Looking at mutations through the lens of master regulators provides a mechanistic perspective on how these genes initiate disease.
Because DIGGIT identifies mutations within the context of genome-wide regulatory networks, Dr. Chen points out that it offers an important advantage over traditional gene association methods. “Not only does looking at CNVs through the lens of master regulators dramatically increase our ability to detect candidates even in highly heterogeneous populations,” he explains, “it also provides a direct mechanistic perspective on exactly how these genes initiate the disease. There are many instances in which the identification of a candidate gene via genome-wide association studies precedes elucidation of its mechanism by years. Even in our studies of breast cancer and Alzheimer’s disease, where the goal was simply to show that DIGGIT could identify candidates that are missed by more traditional methods, it provided the additional benefit of immediately identifying the key molecular regulators and pathways that the mutations likely work through to produce a disease.”
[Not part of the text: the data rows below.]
Lemma writei_run f l A hs x cap off src :
  tx pid ls f l A hs -> fs_inodes f !! ip = Some x ->
  mapped (fs_blocks f) (view f A) (i_addrs x) cap -> separate (view f A) (i_addrs x) cap ->
  inode_ok f A x cap -> 0 <= off <= i_size x -> off + Z.of_nat (length src) <= cap ->
  Z.of_nat (length hs) + Z.of_nat (length src) / BSIZE + 3 <= LOGBLOCKS ->
  exists f' l' A' hs', writei ip (KernSrc src) off (Z.of_nat (length src)) (s ⊕ f)
    = Ret (Z.of_nat (length src)) (s ⊕ f')
    /\ tx pid ls f' l' A' hs'
    /\ Z.of_nat (length hs') <= Z.of_nat (length hs) + Z.of_nat (length src) / BSIZE + 3
    /\ file_written f A x cap off src f' A'.
Proof.
  intros Htx Hx Hm Hs Hok Hoff Hcap Hlog. set (n := Z.of_nat (length src)) in *.
  pose proof (mp_size _ _ _ _ Hm) as Hmax. change (MAXFILE * BSIZE) with 274432 in Hmax.
  assert (Hn : 0 <= n) by lia. pose proof (rounds_bound off n Hn) as Hrb.
  assert (Hq : 0 <= n / BSIZE) by (apply Z.div_pos; done).
  unfold writei. rewrite !(u32_small n) by lia. erewrite bind_Ret by by apply get_inode_run.
  rewrite u32_small by lia. change (MAXFILE * BSIZE) with 274432.
  rewrite (proj2 (Z.ltb_ge (i_size x) off)), (proj2 (Z.ltb_ge (off + n) off)), (proj2 (Z.ltb_ge 274432 _)) by lia.
  cbn [orb].
  destruct (writei_loop_run pid s Hcalm Hfuel ls ip x (io_dev _ _ _ _ Hok) cap (Z.to_nat (n / BSIZE) + 3)
    f l A hs off n 0 src) as (f1 & l1 & A1 & hs1 & E1 & S1 & [Htx1 Hx1 Hm1 Hs1] & Hl1 & W1);
    try done; try lia.
  { rewrite Z.sub_0_r. lia. } { rewrite Z.sub_0_r. lia. }
  rewrite Z.sub_0_r in *. rewrite (bind_Ret _ _ _ _ _ E1).
  assert (Hl1' : Z.of_nat (length hs1) <= Z.of_nat (length hs) + n / BSIZE + 2).
  { destruct (0 <? n); lia. }
  replace (take (Z.to_nat n) src) with src in W1 by (symmetry; apply take_ge; lia).
  erewrite bind_Ret by by apply get_inode_run. rewrite (bind_Ret _ _ _ _ _ (isize_grow_run f1 x (off + n) Hx1)).
  set (y := grown (off + n) x). set (f2 := f1 <| fs_inodes := _ |>).
  assert (Hy : fs_inodes f2 !! ip = Some y) by (apply list_lookup_insert_eq; by eapply lookup_lt_Some).
  destruct (grown_addrs (off + n) x) as (Ya & Yi & Yd & _). fold y in Ya, Yi, Yd.
  assert (Hsb : fs_sb f2 = fs_sb f) by apply (same_but_log_sb _ _ S1).
  destruct (iupdate_run f2 l1 A1 hs1 y) as (f3 & l3 & E3 & S3 & Htx3).
  { by apply tx_inodes. } { done. } { rewrite Yd. apply Hok. }
  { rewrite Yi, Hsb. unfold f2. simpl. rewrite (same_but_log_blocks _ _ S1). apply Hok. }
  { rewrite Yi, Hsb. apply Hok. } { lia. }
  rewrite (bind_Ret _ _ _ _ _ E3). rewrite Yi, Hsb in Htx3.
  exists f3, l3. eexists _, _. split_and!; [|exact Htx3| |].
  - rewrite s32_small by lia. done.
  - pose proof (add_block_length (IBLOCK (i_inum x) (fs_sb f)) hs1). lia.
  - apply (iupdate_content f A x cap off src f1 A1 f3); try done.
Qed.

(** The tests at the start of [writei]. *)
Lemma writei_refused f x src off n :
  fs_inodes f !! ip = Some x -> 0 <= off < 2 ^ 32 -> 0 <= n < 2 ^ 32 ->
  i_size x < off \/ MAXFILE * BSIZE < off + n -> writei ip src off n (s ⊕ f) = Ret (-1) (s ⊕ f).
Proof using Type.
  clear Hcalm Hfuel. intros Hx Hoff Hn Hbad. unfold writei. rewrite (u32_small n) by done.
  erewrite bind_Ret by by apply get_inode_run. change (MAXFILE * BSIZE) with 274432 in *.
  destruct (Z.ltb_spec (i_size x) off) as [|Hsz]; [done|].
  destruct (Z.ltb_spec (u32 (off + n)) off) as [|Hw]; [done|]. cbn [orb].
  rewrite (proj2 (Z.ltb_lt _ _)); [done|]. unfold u32 in *. Z.to_euclidean_division_equations. lia.
Qed.
End iupdate.

Lemma mapped_mono D rd addrs cap cap' : mapped D rd addrs cap -> cap' <= cap -> mapped D rd addrs cap'.
Proof.
  intros [M1 M2 M3 M4] Hle. split; [lia|done| |].
  - intros fbn H0 Hlt. apply M3; lia.
  - intros a Hlt. apply M4. lia.
Qed.

(** C6. [writei(ip, 0, src, off, n)] inside a transaction. With [off] in the file and
    [off + n] in its allocated part, it returns [n]; the file then has the bytes [src]
    at [off] and its old bytes elsewhere; its size is the larger of the old one and
    [off + n]; the inode in its block on the disk agrees with the one in memory; the
    other inodes of that block are as before, and so is every block that belongs
    neither to the file nor to its inode. All changes are in the transaction, at most
    [n / BSIZE + 3] blocks of it. With [off] beyond the size, or an end beyond the
    largest file (also where [off + n] overflows 32 bits), it returns -1 and nothing
    changes, whatever the source. *)
Theorem writei_spec `{Fuel} pid s ls ip f l A hs x cap off :
  (0 < fuel)%nat -> calm pid s -> tx pid ls f l A hs -> fs_inodes f !! ip = Some x ->
  mapped (fs_blocks f) (view f A) (i_addrs x) cap -> separate (view f A) (i_addrs x) cap ->
  inode_ok f A x cap -> 0 <= off < 2 ^ 32 ->
  (forall src, let n := Z.of_nat (length src) in
     off <= i_size x -> off + n <= cap -> Z.of_nat (length hs) + n / BSIZE + 3 <= LOGBLOCKS ->
     exists f' l' A' hs', writei ip (KernSrc src) off n (s ⊕ f) = Ret n (s ⊕ f')
       /\ tx pid ls f' l' A' hs'
       /\ Z.of_nat (length hs') <= Z.of_nat (length hs) + n / BSIZE + 3
       /\ file_written ip f A x cap off src f' A')
  /\ (forall src n, 0 <= n < 2 ^ 32 -> i_size x < off \/ MAXFILE * BSIZE < off + n ->
      writei ip src off n (s ⊕ f) = Ret (-1) (s ⊕ f)).
Proof.
  intros Hf Hc Htx Hx Hm Hs Hok Hoff. split.
  - intros src n Hsz Hcap Hlog. apply (writei_run pid s Hc Hf ls ip f l); try done. lia.
  - intros src n Hn Hbad. by apply writei_refused with x.
Qed.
Now a joint postdoctoral scientist in the laboratories of Angela Christiano and Andrea Califano, Dr. Chen continues work to incorporate the algorithm into Bioconductor, a widely used bioinformatics platform. In the meantime, the Califano Lab has begun to incorporate DIGGIT into its pipeline for integrating genetics and genomics across all tumors, including 20 in the Cancer Genome Atlas.
— Chris Williams
Chen JC, Alvarez MJ, Talos F, Dhruv H, Rieckhof GE, Iyer A, Diefes KL, Aldape K, Berens M, Shen MM, Califano A. Identification of causal genetic drivers of human disease through systems-level analysis of regulatory networks. Cell. 2014 Oct 9;159(2):402-14.